The meaning Ostermeier offers us as recompense comes in the form of dirt: the entire stage is covered in a thick layer of earth, and the first real scene of the play is a burial pantomime in which a frantic gravedigger scuffles about at cartoonish speed to get a coffin singlehandedly lowered into its grave (with lots of slapstick pratfalls) as the play’s main protagonists look on in the rain produced by a hose held aloft. The scene lasts a painfully long time and is stunningly expressive. The gravedigger starts shoveling in the dirt before remembering that the first handfuls belong to the mourners—whereupon he hops into the grave to scoop it all out again. When a languishing Gertrude drops the delicate little mourners’ trowel into the grave along with the bit of earth it holds, the gravedigger offers the other mourners a full-sized shovel instead. Characters keep returning to this dirt throughout the performance, though not in the food-fight way that would have likely ensued if it had been Christoph Marthaler doing the directing. Ostermeier’s dirt has a solemnity, a gravity to it. Characters don’t throw it around, they eat it (Hamlet in particular). The first metaphorical use of the dirt comes early on, when Claudius is chiding bereft Hamlet for his ostensibly untoward despondency after his father’s death: Claudius embraces his unresponsive nephew, and the instant he releases him,
Hamlet topples like a felled tree, face-first into the pile of dirt covering his father’s grave. This descent into dirt is what Ostermeier keeps bringing us back to—the reality of death and loss—and compared to this Claudius’s politic speech is just wind blowing by.

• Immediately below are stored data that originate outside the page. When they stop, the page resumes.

Lemma segment_target_of seg : seg ∈ k_load kernel ->
  segment_request layout kernel seg (segment_of base phys seg) /\ request_ok (segment_of base phys seg).
Proof.
  intros Hin. pose proof (im_segments _ _ Him) as Hs. rewrite Forall_forall in Hs. destruct (Hs seg Hin) as (Ho & Hm & Hf).
  destruct (im_pages _ _ Him) as [Hb He], (im_phys _ _ Him) as (Hp0 & Hp1 & Hl & _), (im_half _ _ Him) as [Hhalf Heu].
  destruct (image_usize (image_offset seg) ltac:(lia)) as (Hu1 & _ & Hu2).
  destruct (image_usize (image_offset seg + mem_size seg) ltac:(lia)) as (Hu3 & Hov & _).
  destruct (round_base base (image_offset seg) Hb) as [Hd1 _]. destruct (round_base base (image_offset seg + mem_size seg) Hb) as [_ Hd2].
  destruct (round_base phys (image_offset seg) Hp1) as [Hd3 _].
  destruct (pages_bounds (image_offset seg)) as (Hb1 & _ & Hb2 & _).
  destruct (pages_bounds (image_offset seg + mem_size seg)) as (_ & Hb3 & _ & Hb4).
  pose proof (pages_up_below (image_offset seg + mem_size seg) (r_end (kl_kernel_image layout) - base) ltac:(lia)
    ltac:(by rewrite Zminus_mod, Hb, He)) as Hup.
  assert (0 <= pages_down (image_offset seg)) as Hd0 by (unfold pages_down; pose proof (Z.div_pos (image_offset seg) 4096 ltac:(lia) ltac:(lia)); lia).
  assert (0 <= base) as Hb0 by apply Hhalf.
  split; [split; [|cbn [segment_of rq_attrs]; by destruct (perms seg)]|].
  - unfold is_usize in *. unfold segment_target, unaligned_mem_range, page_range, range_from_start_len, range_align_out, addr_add.
    rewrite Hgranule, (u_add_Done (image_offset seg) (mem_size seg)) by (unfold is_usize; lia). cbn [mbind outcome_bind mret outcome_ret r_start r_end].
    rewrite !u_add_Done, u_sub_Done by (unfold is_usize; lia). cbn [mbind outcome_bind mret outcome_ret r_start r_end].
    replace (image_offset seg + mem_size seg - image_offset seg) with (mem_size seg) by lia.
    rewrite u_add_Done by (unfold is_usize; lia). cbn [mbind outcome_bind mret outcome_ret r_start r_end].
    rewrite <- Z.add_assoc. change 4096 with (2 ^ 12).
    rewrite !align_down_pow2 by (unfold is_usize; lia). cbn [mbind outcome_bind].
    rewrite align_up_pow2 by (unfold is_usize; change (2 ^ 12) with 4096; lia). cbn [mbind outcome_bind mret outcome_ret].
    change (2 ^ 12 - 1) with 4095. change (2 ^ 12) with 4096. by rewrite Hd1, Hd2, Hd3.
  - assert (forall x y, x mod 4096 = 0 -> y mod 4096 = 0 -> (x + y) mod 4096 = 0) as Hadd by (intros x y Hx Hy; by rewrite Zplus_mod, Hx, Hy).
    unfold segment_of, request_ok, virt_ok, phys_ok. cbn [rq_virt rq_phys rq_attrs r_start r_end].
    change (BYTES Size4KiB) with 4096. split_and!; try lia; try (by apply Hadd); [|by destruct (perms seg)].
    unfold in_half in *. lia.
Qed.
Definition wake_by_ref (_ : unit) (x : snapshot) : outcome (WakeByRefAction * unit * snapshot) :=
  if sn_complete x || sn_woken x then Done (NoneRef, tt, x)
  else Done (if sn_polling x then NoneRef else EnqueueRef, tt, snap_woken true x).

Definition cancel (_ : unit) (x : snapshot) : outcome (bool * unit * snapshot) :=
  if sn_cancelled x then Done (false, tt, x) else Done (true, tt, snap_woken true (snap_cancelled true x)).

Definition create_join_handle (_ : unit) (x : snapshot) : outcome (unit * unit * snapshot) :=
  if sn_has_join x then Panicked else Done (tt, tt, snap_has_join true x).

Definition add_ref (x : snapshot) : outcome (unit * snapshot) :=
  Done (tt, snap_refs (sn_refs x + 1) x).

Definition remove_ref (x : snapshot) : outcome (bool * snapshot) :=
  if sn_refs x =? 0 then Panicked else Done (sn_refs x =? 1, snap_refs (sn_refs x - 1) x).

Definition remove_join_handle (x : snapshot) : outcome (unit * snapshot) :=
  if sn_has_join x then Done (tt, snap_has_join false x) else Panicked.

End Snap.

Definition unpack `{Bitfield} (w : Z) : snapshot :=
  MkSnap (bf_flag POLLING w) (bf_flag COMPLETE w) (bf_flag WOKEN w) (bf_flag CANCELLED w)
    (bf_flag HAS_JOIN_HANDLE w) (jw_of_bits (bf_get JOIN_WAKER w)) (bf_flag HAS_OUTPUT w) (bf_get REFS w).

Section unpack.
Context {bf : Bitfield} {bfl : BitfieldLaws}.
Implicit Types w : Z.

(** Writing a field changes exactly its component. *)
Ltac unpack_write :=
  intros Hw; unfold unpack, set_join_waker, snap_polling, snap_complete, snap_woken, snap_cancelled, snap_has_join,
    snap_join_waker, snap_has_output; cbn [sn_polling sn_complete sn_woken sn_cancelled sn_has_join sn_join_waker sn_has_output sn_refs];
  f_equal; repeat first
    [ rewrite bf_flag_with_same by (done || solve_field) | rewrite bf_flag_with_other by (done || solve_field)
    | rewrite bf_get_with_flag_other by (done || solve_field) | done ].

Lemma unpack_polling b w : is_usize w -> unpack (bf_with_flag POLLING b w) = snap_polling b (unpack w).
Proof. unpack_write. Qed.
Lemma unpack_complete b w : is_usize w -> unpack (bf_with_flag COMPLETE b w) = snap_complete b (unpack w).
Proof. unpack_write. Qed.
Lemma unpack_woken b w : is_usize w -> unpack (bf_with_flag WOKEN b w) = snap_woken b (unpack w).
Proof. unpack_write. Qed.
Lemma unpack_cancelled b w : is_usize w -> unpack (bf_with_flag CANCELLED b w) = snap_cancelled b (unpack w).
Proof. unpack_write. Qed.
Lemma unpack_has_join b w : is_usize w -> unpack (bf_with_flag HAS_JOIN_HANDLE b w) = snap_has_join b (unpack w).
Proof. unpack_write. Qed.
Lemma unpack_has_output b w : is_usize w -> unpack (bf_with_flag HAS_OUTPUT b w) = snap_has_output b (unpack w).
Proof. unpack_write. Qed.

Lemma jw_bits_range j : 0 <= jw_into_bits j <= f_max JOIN_WAKER.
Proof. destruct j; solve_field. Qed.

Lemma unpack_join_waker j w : is_usize w -> unpack (set_join_waker j w) = snap_join_waker j (unpack w).
Proof.
  intros Hw. pose proof (jw_bits_range j). unfold unpack, set_join_waker, snap_join_waker. cbn [sn_polling sn_complete sn_woken sn_cancelled sn_has_join sn_join_waker sn_has_output sn_refs].
  f_equal; try (apply bf_flag_with_value_other; done || solve_field).
  - rewrite bf_get_with_same by (done || solve_field). by destruct j.
  - apply bf_get_with_other; done || solve_field.
Qed.

Lemma set_flag_usize f b w : field_ok f -> is_usize w -> is_usize (bf_with_flag f b w).
Proof. apply bf_with_flag_usize. Qed.

Lemma set_join_waker_usize j w : is_usize w -> is_usize (set_join_waker j w).
Proof. intros Hw. apply bf_with_usize; [solve_field | done | apply jw_bits_range]. Qed.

The actors in this production spend a lot of time face-down in things, mostly food, and generally when they show their faces afterward, they look like ghouls arisen from the dead. This Denmark is a ghost town. And although Hamlet tells Horatio (and us) quite clearly that he’s planning to feign madness, it’s hard to see this madness as make-believe. Eidinger’s performance is full of Tourette’s-like verbal tics and is utterly unsettling. When he strips down to act out the play The Mousetrap for king and queen—Hamlet and Horatio are the only performers in this staging—we see that the doughiness of his body is due to the fact that he’s wearing a heavily padded undergarment beneath his clothes. After playing the role of the queen wearing only black lace panties and thigh-high stockings, he climbs back into his fat-boy suit, asking one of the other actors to zip him up. One of the strongest scenes in the entire production is the pas de deux between Hamlet and Ophelia when Polonius forces their encounter. The scene shifts back and forth so quickly between tenderness and violence it’s truly frightening, and eventually he half-buries her.

Toward the middle of the play the pace starts to slow down, and I found myself wondering, as I watched Claudius (brilliantly played by Urs Jucker) contemplating aloud the vileness of his own fratricide, whether this entire scene couldn’t have been cut outright
with no great loss of effect. Ostermeier has created an action-packed Hamlet in which psychological processes are so effectively translated into physical ones that the actual recitation of monologues seems almost irrelevant. Cutting out a startlingly large number of scenes is a strategy that worked beautifully for Ostermeier in his staging of A Midsummer Night’s Dream in 2006 (a co-production with choreographer Constanza Macras), and he would have done well to trim Shakespeare’s play more rigorously this time as well. Though two and a half hours is not at all long for a performance of Hamlet, given the density and compression of this staging, making it leaner by half an hour would have served the production well.

1 comment:

Jarrett at said...

Thank you for this. Hamlet in 2.5 hours is very short indeed; the uncut text runs to over 4, so cutting is usually where the directorial process starts.

I look forward to seeing this when it passes through Sydney in January.